- Boutwood in 1958
- Born: Laurence Arthur Boutwood 7 September 1898
- Died: 29 July 1982 (aged 83)
- Allegiance: United Kingdom
- Branch: Royal Navy
- Rank: Rear-Admiral
- Awards: CB, OBE, KStJ

= Laurence Boutwood =

Royal Navy Rear Admiral (1898-1982)

Rear-Admiral Laurence Arthur Boutwood (7 September 1898 – 29 July 1982) was a senior Royal Navy officer.

==Naval career==
Born on 7 September 1898, Laurence Boutwood was educated at Bedford School and at the University of Cambridge.

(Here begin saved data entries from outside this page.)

(* ===== verification/MavEnums1.v ===== *)
(** The enumerations FIRMWARE_VERSION_TYPE to ESTIMATOR_STATUS_FLAGS of wfb_ng/mavlink.py (part 1), in the
    order of the file: for each entry the constant, its value, and the entry
    stored under a key of the enumeration.  Descriptions are left out. *)
From Stdlib Require Import ZArith.
From stdpp Require Import base list strings.
From S2P Require Import Prelude MavEnum.

Module MavEnums1.
Import MavEnum.
#[local] Open Scope string_scope.
#[local] Open Scope Z_scope.
#[local] Open Scope list_scope.

Definition FIRMWARE_VERSION_TYPE : list decl := [
  Decl "FIRMWARE_VERSION_TYPE_DEV" 0 0 (EnumEntry "FIRMWARE_VERSION_TYPE_DEV" [] false);
  Decl "FIRMWARE_VERSION_TYPE_ALPHA" 64 64 (EnumEntry "FIRMWARE_VERSION_TYPE_ALPHA" [] false);
  Decl "FIRMWARE_VERSION_TYPE_BETA" 128 128 (EnumEntry "FIRMWARE_VERSION_TYPE_BETA" [] false);
  Decl "FIRMWARE_VERSION_TYPE_RC" 192 192 (EnumEntry "FIRMWARE_VERSION_TYPE_RC" [] false);
  Decl "FIRMWARE_VERSION_TYPE_OFFICIAL" 255 255 (EnumEntry "FIRMWARE_VERSION_TYPE_OFFICIAL" [] false);
  Decl "FIRMWARE_VERSION_TYPE_ENUM_END" 256 256 (EnumEntry "FIRMWARE_VERSION_TYPE_ENUM_END" [] false)].

Definition HL_FAILURE_FLAG : list decl := [
  Decl "HL_FAILURE_FLAG_GPS" 1 1 (EnumEntry "HL_FAILURE_FLAG_GPS" [] false);
  Decl "HL_FAILURE_FLAG_DIFFERENTIAL_PRESSURE" 2 2 (EnumEntry "HL_FAILURE_FLAG_DIFFERENTIAL_PRESSURE" [] false);
  Decl "HL_FAILURE_FLAG_ABSOLUTE_PRESSURE" 4 4 (EnumEntry "HL_FAILURE_FLAG_ABSOLUTE_PRESSURE" [] false);
  Decl "HL_FAILURE_FLAG_3D_ACCEL" 8 8 (EnumEntry "HL_FAILURE_FLAG_3D_ACCEL" [] false);
  Decl "HL_FAILURE_FLAG_3D_GYRO" 16 16 (EnumEntry "HL_FAILURE_FLAG_3D_GYRO" [] false);
  Decl "HL_FAILURE_FLAG_3D_MAG" 32 32 (EnumEntry "HL_FAILURE_FLAG_3D_MAG" [] false);
  Decl "HL_FAILURE_FLAG_TERRAIN" 64 64 (EnumEntry "HL_FAILURE_FLAG_TERRAIN" [] false);
  Decl "HL_FAILURE_FLAG_BATTERY" 128 128 (EnumEntry "HL_FAILURE_FLAG_BATTERY" [] false);
  Decl "HL_FAILURE_FLAG_RC_RECEIVER" 256 256 (EnumEntry "HL_FAILURE_FLAG_RC_RECEIVER" [] false);
  Decl "HL_FAILURE_FLAG_OFFBOARD_LINK" 512 512 (EnumEntry "HL_FAILURE_FLAG_OFFBOARD_LINK" [] false);
  Decl "HL_FAILURE_FLAG_ENGINE" 1024 1024 (EnumEntry "HL_FAILURE_FLAG_ENGINE" [] false);
  Decl "HL_FAILURE_FLAG_GEOFENCE" 2048 2048 (EnumEntry "HL_FAILURE_FLAG_GEOFENCE" [] false);
  Decl "HL_FAILURE_FLAG_ESTIMATOR" 4096 4096 (EnumEntry "HL_FAILURE_FLAG_ESTIMATOR" [] false);
  Decl "HL_FAILURE_FLAG_MISSION" 8192 8192 (EnumEntry "HL_FAILURE_FLAG_MISSION" [] false);
  Decl "HL_FAILURE_FLAG_ENUM_END" 8193 8193 (EnumEntry "HL_FAILURE_FLAG_ENUM_END" [] false)].

Definition MAV_GOTO : list decl := [
  Decl "MAV_GOTO_DO_HOLD" 0 0 (EnumEntry "MAV_GOTO_DO_HOLD" [] false);
  Decl "MAV_GOTO_DO_CONTINUE" 1 1 (EnumEntry "MAV_GOTO_DO_CONTINUE" [] false);
  Decl "MAV_GOTO_HOLD_AT_CURRENT_POSITION" 2 2 (EnumEntry "MAV_GOTO_HOLD_AT_CURRENT_POSITION" [] false);
  Decl "MAV_GOTO_HOLD_AT_SPECIFIED_POSITION" 3 3 (EnumEntry "MAV_GOTO_HOLD_AT_SPECIFIED_POSITION" [] false);
  Decl "MAV_GOTO_ENUM_END" 4 4 (EnumEntry "MAV_GOTO_ENUM_END" [] false)].

Definition MAV_MODE : list decl := [
  Decl "MAV_MODE_PREFLIGHT" 0 0 (EnumEntry "MAV_MODE_PREFLIGHT" [] false);
  Decl "MAV_MODE_MANUAL_DISARMED" 64 64 (EnumEntry "MAV_MODE_MANUAL_DISARMED" [] false);
  Decl "MAV_MODE_TEST_DISARMED" 66 66 (EnumEntry "MAV_MODE_TEST_DISARMED" [] false);
  Decl "MAV_MODE_STABILIZE_DISARMED" 80 80 (EnumEntry "MAV_MODE_STABILIZE_DISARMED" [] false);
  Decl "MAV_MODE_GUIDED_DISARMED" 88 88 (EnumEntry "MAV_MODE_GUIDED_DISARMED" [] false);
  Decl "MAV_MODE_AUTO_DISARMED" 92 92 (EnumEntry "MAV_MODE_AUTO_DISARMED" [] false);
  Decl "MAV_MODE_MANUAL_ARMED" 192 192 (EnumEntry "MAV_MODE_MANUAL_ARMED" [] false);
  Decl "MAV_MODE_TEST_ARMED" 194 194 (EnumEntry "MAV_MODE_TEST_ARMED" [] false);
  Decl "MAV_MODE_STABILIZE_ARMED" 208 208 (EnumEntry "MAV_MODE_STABILIZE_ARMED" [] false);
  Decl "MAV_MODE_GUIDED_ARMED" 216 216 (EnumEntry "MAV_MODE_GUIDED_ARMED" [] false);
  Decl "MAV_MODE_AUTO_ARMED" 220 220 (EnumEntry "MAV_MODE_AUTO_ARMED" [] false);
  Decl "MAV_MODE_ENUM_END" 221 221 (EnumEntry "MAV_MODE_ENUM_END" [] false)].
(* ===== verification/MavEnums2.v ===== *)
(** The enumerations MOTOR_TEST_ORDER to MAV_COMPONENT of wfb_ng/mavlink.py (part 2), in the
    order of the file: for each entry the constant, its value, and the entry
    stored under a key of the enumeration.  Descriptions are left out. *)
From Stdlib Require Import ZArith.
From stdpp Require Import base list strings.
From S2P Require Import Prelude MavEnum.

Module MavEnums2.
Import MavEnum.
#[local] Open Scope string_scope.
#[local] Open Scope Z_scope.
#[local] Open Scope list_scope.

Definition MOTOR_TEST_ORDER : list decl := [
  Decl "MOTOR_TEST_ORDER_DEFAULT" 0 0 (EnumEntry "MOTOR_TEST_ORDER_DEFAULT" [] false);
  Decl "MOTOR_TEST_ORDER_SEQUENCE" 1 1 (EnumEntry "MOTOR_TEST_ORDER_SEQUENCE" [] false);
  Decl "MOTOR_TEST_ORDER_BOARD" 2 2 (EnumEntry "MOTOR_TEST_ORDER_BOARD" [] false);
  Decl "MOTOR_TEST_ORDER_ENUM_END" 3 3 (EnumEntry "MOTOR_TEST_ORDER_ENUM_END" [] false)].

Definition MOTOR_TEST_THROTTLE_TYPE : list decl := [
  Decl "MOTOR_TEST_THROTTLE_PERCENT" 0 0 (EnumEntry "MOTOR_TEST_THROTTLE_PERCENT" [] false);
  Decl "MOTOR_TEST_THROTTLE_PWM" 1 1 (EnumEntry "MOTOR_TEST_THROTTLE_PWM" [] false);
  Decl "MOTOR_TEST_THROTTLE_PILOT" 2 2 (EnumEntry "MOTOR_TEST_THROTTLE_PILOT" [] false);
  Decl "MOTOR_TEST_COMPASS_CAL" 3 3 (EnumEntry "MOTOR_TEST_COMPASS_CAL" [] false);
  Decl "MOTOR_TEST_THROTTLE_TYPE_ENUM_END" 4 4 (EnumEntry "MOTOR_TEST_THROTTLE_TYPE_ENUM_END" [] false)].

Definition GPS_INPUT_IGNORE_FLAGS : list decl := [
  Decl "GPS_INPUT_IGNORE_FLAG_ALT" 1 1 (EnumEntry "GPS_INPUT_IGNORE_FLAG_ALT" [] false);
  Decl "GPS_INPUT_IGNORE_FLAG_HDOP" 2 2 (EnumEntry "GPS_INPUT_IGNORE_FLAG_HDOP" [] false);
  Decl "GPS_INPUT_IGNORE_FLAG_VDOP" 4 4 (EnumEntry "GPS_INPUT_IGNORE_FLAG_VDOP" [] false);
  Decl "GPS_INPUT_IGNORE_FLAG_VEL_HORIZ" 8 8 (EnumEntry "GPS_INPUT_IGNORE_FLAG_VEL_HORIZ" [] false);
  Decl "GPS_INPUT_IGNORE_FLAG_VEL_VERT" 16 16 (EnumEntry "GPS_INPUT_IGNORE_FLAG_VEL_VERT" [] false);
  Decl "GPS_INPUT_IGNORE_FLAG_SPEED_ACCURACY" 32 32 (EnumEntry "GPS_INPUT_IGNORE_FLAG_SPEED_ACCURACY" [] false);
  Decl "GPS_INPUT_IGNORE_FLAG_HORIZONTAL_ACCURACY" 64 64 (EnumEntry "GPS_INPUT_IGNORE_FLAG_HORIZONTAL_ACCURACY" [] false);
  Decl "GPS_INPUT_IGNORE_FLAG_VERTICAL_ACCURACY" 128 128 (EnumEntry "GPS_INPUT_IGNORE_FLAG_VERTICAL_ACCURACY" [] false);
  Decl "GPS_INPUT_IGNORE_FLAGS_ENUM_END" 129 129 (EnumEntry "GPS_INPUT_IGNORE_FLAGS_ENUM_END" [] false)].

Definition MAV_COLLISION_ACTION : list decl := [
  Decl "MAV_COLLISION_ACTION_NONE" 0 0 (EnumEntry "MAV_COLLISION_ACTION_NONE" [] false);
  Decl "MAV_COLLISION_ACTION_REPORT" 1 1 (EnumEntry "MAV_COLLISION_ACTION_REPORT" [] false);
  Decl "MAV_COLLISION_ACTION_ASCEND_OR_DESCEND" 2 2 (EnumEntry "MAV_COLLISION_ACTION_ASCEND_OR_DESCEND" [] false);
  Decl "MAV_COLLISION_ACTION_MOVE_HORIZONTALLY" 3 3 (EnumEntry "MAV_COLLISION_ACTION_MOVE_HORIZONTALLY" [] false);
  Decl "MAV_COLLISION_ACTION_MOVE_PERPENDICULAR" 4 4 (EnumEntry "MAV_COLLISION_ACTION_MOVE_PERPENDICULAR" [] false);
  Decl "MAV_COLLISION_ACTION_RTL" 5 5 (EnumEntry "MAV_COLLISION_ACTION_RTL" [] false);
  Decl "MAV_COLLISION_ACTION_HOVER" 6 6 (EnumEntry "MAV_COLLISION_ACTION_HOVER" [] false);
  Decl "MAV_COLLISION_ACTION_ENUM_END" 7 7 (EnumEntry "MAV_COLLISION_ACTION_ENUM_END" [] false)].
Lemma check_signature_true f sys comp s s1 key :
  secret_key s = Some key -> check_signature f sys comp s = (s1, Ok true) ->
  take 6 (Sha.sha256 (key ++ py_slice f 0 (-6))) = py_from f (-6) /\
  exists lid ts, py_index f (-13) = Ok lid /\ fresh s (lid, sys, comp) ts = true /\
    s1 = set_timestamp (Z.max (timestamp s) ts) (register s (lid, sys, comp) ts) /\
    (forall s2, secret_key s2 = Some key -> fresh s2 (lid, sys, comp) ts = true ->
       check_signature f sys comp s2 =
         (set_timestamp (Z.max (timestamp s2) ts) (register s2 (lid, sys, comp) ts), Ok true)).
Proof.
  intros Hk Hc. unfold check_signature in *. se. rewrite Hk in Hc.
  destruct (py_index f (-13)) as [lid|]; [| done].
  destruct (unpack Little [u32; u16] (py_slice f (-12) (-6))) as [[|[tl|?|?] [|[th|?|?] [|]]]|]; try done.
  set (k := (lid, sys, comp)) in *. set (ts := tl + Z.shiftl th 32) in *.
  destruct (decide (take 6 (Sha.sha256 (key ++ py_slice f 0 (-6))) = py_from f (-6))) as [Hsig|];
    [| by cases].
  split; [done |]. exists lid, ts. fold k. unfold fresh, register in *.
  split; [done |].
  split_and!.
  - destruct (stream_timestamps s !! k); [destruct (ts <=? z) | destruct (ts + 6000 * 1000 <? timestamp s)]; done.
  - destruct (stream_timestamps s !! k); [destruct (ts <=? z) | destruct (ts + 6000 * 1000 <? timestamp s)];
      by simplify_eq/=.
  - intros s2 Hk2 Hf2. rewrite Hk2.
    destruct (stream_timestamps s2 !! k);
      [destruct (ts <=? z) | destruct (ts + 6000 * 1000 <? timestamp s2)]; try done;
      cbn [negb]; by rewrite decide_True.
Qed.

(** C8: a receiver with a secret key and no callback for unsigned messages
    accepts a message of a known class only when the frame carries a signature
    block that authenticates it under the key; the message is marked as signed. *)
Theorem keyed_decode_authentic ign f v v' m mt key :
  secret_key (sgn v) = Some key -> allow_unsigned_callback (sgn v) = None ->
  decode ign f v = (v', Ok m) -> m_class m = Known mt ->
  m_signed m = true /\ goodsig_count (sgn v') = goodsig_count (sgn v) + 1 /\
  take 6 (Sha.sha256 (key ++ py_slice f 0 (-6))) = py_from f (-6).
Proof.
  intros Hk Hcb Hd Hcl. destruct (decode_inv _ _ _ _ _ _ Hd Hcl) as (w & _ & Hv & _).
  destruct (verify_ok_keyed _ _ _ _ _ _ Hk Hcb Hv) as (Hs & _ & s1 & Hc & Hs').
  destruct (check_signature_true f _ _ (count 1 0 0 0 0 (sgn v)) _ key Hk Hc)
    as (Hsig & lid & ts & _ & _ & Hs1 & _).
  split_and!; try done. rewrite Hs', Hs1. unfold register.
  destruct (stream_timestamps _ !! _); cbn; lia.
Qed.
Definition named_value_int_encode : encode_method :=
  {| e_params := ["time_boot_ms"; "name"; "value"];
     e_defaults := [];
     e_class := MAVLink_named_value_int_message;
     e_args := ["time_boot_ms"; "name"; "value"] |}.

Definition named_value_int_send : send_method :=
  {| s_params := ["time_boot_ms"; "name"; "value"];
     s_defaults := [];
     s_encode := named_value_int_encode;
     s_args := ["time_boot_ms"; "name"; "value"] |}.

Definition statustext_encode : encode_method :=
  {| e_params := ["severity"; "text"; "id"; "chunk_seq"];
     e_defaults := [FScalar (PInt 0); FScalar (PInt 0)];
     e_class := MAVLink_statustext_message;
     e_args := ["severity"; "text"; "id"; "chunk_seq"] |}.

Definition statustext_send : send_method :=
  {| s_params := ["severity"; "text"; "id"; "chunk_seq"];
     s_defaults := [FScalar (PInt 0); FScalar (PInt 0)];
     s_encode := statustext_encode;
     s_args := ["severity"; "text"; "id"; "chunk_seq"] |}.

Definition debug_encode : encode_method :=
  {| e_params := ["time_boot_ms"; "ind"; "value"];
     e_defaults := [];
     e_class := MAVLink_debug_message;
     e_args := ["time_boot_ms"; "ind"; "value"] |}.
(* ===== verification/MavMethods4.v ===== *)
(** The methods esc_info_encode to protocol_version_send of the class [MAVLink] of
    wfb_ng/mavlink.py (part 4), in the order of the file. *)
From Stdlib Require Import ZArith.
From stdpp Require Import base list strings.
From S2P Require Import Prelude PyStruct MavMessage MavCatalog4 MavMethods.

Module MavMethods4.
Import PyStruct MavMessage MavCatalog4 MavMethods.
#[local] Open Scope string_scope.
#[local] Open Scope nat_scope.
#[local] Open Scope list_scope.

Definition esc_info_encode : encode_method :=
  {| e_params := ["index"; "time_usec"; "counter"; "count"; "connection_type"; "info"; "failure_flags";
    "error_count"; "temperature"];
     e_defaults := [];
     e_class := MAVLink_esc_info_message;
     e_args := ["index"; "time_usec"; "counter"; "count"; "connection_type"; "info"; "failure_flags";
       "error_count"; "temperature"] |}.

Definition esc_info_send : send_method :=
  {| s_params := ["index"; "time_usec"; "counter"; "count"; "connection_type"; "info"; "failure_flags";
    "error_count"; "temperature"];
     s_defaults := [];
     s_encode := esc_info_encode;
     s_args := ["index"; "time_usec"; "counter"; "count"; "connection_type"; "info"; "failure_flags";
       "error_count"; "temperature"] |}.

Definition esc_status_encode : encode_method :=
  {| e_params := ["index"; "time_usec"; "rpm"; "voltage"; "current"];
     e_defaults := [];
     e_class := MAVLink_esc_status_message;
     e_args := ["index"; "time_usec"; "rpm"; "voltage"; "current"] |}.

Definition esc_status_send : send_method :=
  {| s_params := ["index"; "time_usec"; "rpm"; "voltage"; "current"];
     s_defaults := [];
     s_encode := esc_status_encode;
     s_args := ["index"; "time_usec"; "rpm"; "voltage"; "current"] |}.

Definition wifi_config_ap_encode : encode_method :=
  {| e_params := ["ssid"; "password"; "mode"; "response"];
     e_defaults := [FScalar (PInt 0); FScalar (PInt 0)];
     e_class := MAVLink_wifi_config_ap_message;
     e_args := ["ssid"; "password"; "mode"; "response"] |}.

Definition wifi_config_ap_send : send_method :=
  {| s_params := ["ssid"; "password"; "mode"; "response"];
     s_defaults := [FScalar (PInt 0); FScalar (PInt 0)];
     s_encode := wifi_config_ap_encode;
     s_args := ["ssid"; "password"; "mode"; "response"] |}.
(* ===== verification/MavProtocol.v ===== *)
(** The users of the stream splitter in wfb_ng/mavlink_protocol.py: the
    arm/disarm hook [MavlinkARMProtocol], the TCP bridge
    [MavlinkTCPProtocol]/[MavlinkTCPFactory] and [MavlinkLoggerProtocol]; and
    the agreement of the splitter with the frames the MAVLink object packs. *)
From Stdlib Require Import ZArith Lia Bool.
From stdpp Require Import base list numbers strings gmap.
From S2P Require Import Prelude.
From S2P Require Import PyStruct.
From S2P Require Import MavMessage.
From S2P Require Import MavMap.
From S2P Require Import MavLink.
From S2P Require Import MavFrame.
From S2P Require Import MavSpec.
From S2P Require Import MavStream.
From S2P Require Import MavParser.

(** ** Packed frames and the splitter *)

Module PackedFrames.
Import PyStruct MavMessage MavLink MavFrame MavSpec MavStream MavParser.

(** The layer-2 view of the frame of a packed message. *)
Definition l2_of (x : msgtype * mavlink * message) : fsm_item :=
  let '(mt, v0, m1) := x in
  L2 (seq_no (tx v0), srcSystem (tx v0), srcComponent (tx v0), mt_id mt)
     (default [] (m_payload m1)).

Lemma announced_frame_size magic mlen flags tl :
  is_marker magic -> 0 <= mlen ->
  frame_size (magic :: mlen :: flags :: tl) = Some (Z.to_nat (announced magic mlen flags)).
Proof.
  intros Hm Hl. unfold frame_size, announced, header_len_of.
  destruct Hm as [-> | ->].
  - change (PROTOCOL_MARKER_V1 =? 254) with true. change (PROTOCOL_MARKER_V1 =? PROTOCOL_MARKER_V2) with false.
    cbn [andb]. unfold HEADER_LEN_V1. f_equal. lia.
  - change (PROTOCOL_MARKER_V2 =? 254) with false. change (PROTOCOL_MARKER_V2 =? 253) with true.
    change (PROTOCOL_MARKER_V2 =? PROTOCOL_MARKER_V2) with true.
    unfold MAVLINK_IFLAG_SIGNED, HEADER_LEN_V2, MAVLINK_SIGNATURE_BLOCK_LEN. cbn [andb].
    destruct (negb _); f_equal; lia.
Qed.
(** One empty message stops an aggregating proxy for good.  Its timer
    fires with a queue of size zero, [flush_queue] returns without forgetting
    the timer, no timer is ever started again, and the overflow path raises
    [AlreadyCalled] when it cancels it: whatever is received afterwards, nothing
    reaches the peer. *)
Theorem empty_message_stops_queue max timeout r :
  timeout <> 0 -> 0 <= max ->
  exists p1 t p2,
    messageReceived [] (init_proxy true (Some max) (Some timeout) r) = (p1, Ok tt) /\
    agg_queue_timer p1 = Some t /\ status (reactor p1) t = Waiting /\
    timer_fires t p1 = (p2, Ok tt) /\
    forall msgs, let p := receive_all msgs p2 in
      peer_out p = [] /\
      forall data, agg_queue_size p + blen data > max -> blen data <= max ->
        snd (messageReceived data p) = Raise AlreadyCalled.
Proof using Type.
  intros Hto H0. set (p0 := init_proxy true (Some max) (Some timeout) r).
  destruct (call_later r) as [r1 t] eqn:Ec. pose proof (call_later_waiting r) as Hw. rewrite Ec in Hw.
  set (p1 := set_timer (Some t) (set_reactor r1 (set_queue [[]] 0 p0))).
  assert (Hp1 : messageReceived [] p0 = (p1, Ok tt)).
  { unfold messageReceived. se. unfold p0, init_proxy, no_timeout. cbn [agg_max_size agg_timeout].
    apply Z.eqb_neq in Hto. rewrite Hto. change (blen []) with 0.
    destruct (Z.gtb_spec 0 max); [lia |]. cbn [agg_queue_size]. change (0 + 0) with 0.
    destruct (Z.gtb_spec 0 max); [lia |]. cbn [agg_queue_timer set_queue reactor]. rewrite Ec. done. }
  exists p1, t, (set_reactor (fire r1 t) p1). split; [done |]. split; [done |]. split; [done |].
  split; [done |]. intros msgs.
  assert (Hst : stuck max (set_reactor (fire r1 t) p1)).
  { split; [done |]. split; [by apply Z.eqb_neq |]. exists t. split; [done |]. by apply fire_called. }
  assert (Hall : stuck max (receive_all msgs (set_reactor (fire r1 t) p1)) /\
                 peer_out (receive_all msgs (set_reactor (fire r1 t) p1)) = []).
  { assert (Hpo : peer_out (set_reactor (fire r1 t) p1) = []) by done.
    revert Hst Hpo. generalize (set_reactor (fire r1 t) p1). induction msgs as [|d msgs IH]; intros p Hst Hpo; [done |].
    cbn. destruct (stuck_message max d p Hst) as (Hst' & Hpo' & _). apply IH; [done | congruence]. }
  destruct Hall as [Hs Hpo]. split; [exact Hpo |]. intros data. by apply stuck_message.
Qed.

End Agg.

Arguments proxy R T : clear implicits.

(** ** Datagram transports *)

Definition ENETUNREACH : Z := 101.
Definition EHOSTUNREACH : Z := 113.

(** [v.errno in (ENETUNREACH, EHOSTUNREACH)] of an [OSError]. *)
Definition unreachable (e : exn) : bool :=
  match e with OSError n => (n =? ENETUNREACH) || (n =? EHOSTUNREACH) | _ => false end.

Section Udp.
Context {R T : Type} `{Timers R T} {A : Type}.

(** What [transport.write(data, addr)] raises, given the datagrams sent. *)
Context (tw : list (bytes * A) -> bytes -> A -> option exn).
Context (peer_write : list bytes -> bytes -> option exn).

(** ** UDPProxyProtocol *)

Record udp_proxy := UdpProxy {
  u_base : proxy R T;
  u_reply_addr : option A;
  u_fixed_addr : bool;
  u_transport : bool;
  u_sent : list (bytes * A)
}.

(** [UDPProxyProtocol(addr)], not yet connected. *)
Definition init_udp (addr : option A) (peer_ : bool) (r : R) : udp_proxy :=
  UdpProxy (init_proxy peer_ None None r) addr (bool_decide (is_Some addr)) false [].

He served in the Royal Navy during the First World War, between 1916 and 1918. He was appointed Secretary to the Rear Admiral in charge of Aircraft Carriers between 1931 and 1933, as Secretary to the Third Sea Lord between 1934 and 1939, as Secretary to the Fourth Sea Lord between 1943 and 1944, as Fleet Supply Officer, British Pacific Fleet, between 1945 and 1946, and as Assistant Director of Plans at the Admiralty between 1946 and 1948. He was Fleet Supply Officer, Mediterranean Station, between 1950 and 1953, and Command Supply Officer, Portsmouth between 1953 and 1956. He retired from the Royal Navy in 1956.

Rear Admiral Laurence Boutwood was invested as a Companion of the Order of the Bath in 1955, and as a Knight of the Order of Saint John in 1966. He died on 29 July 1982.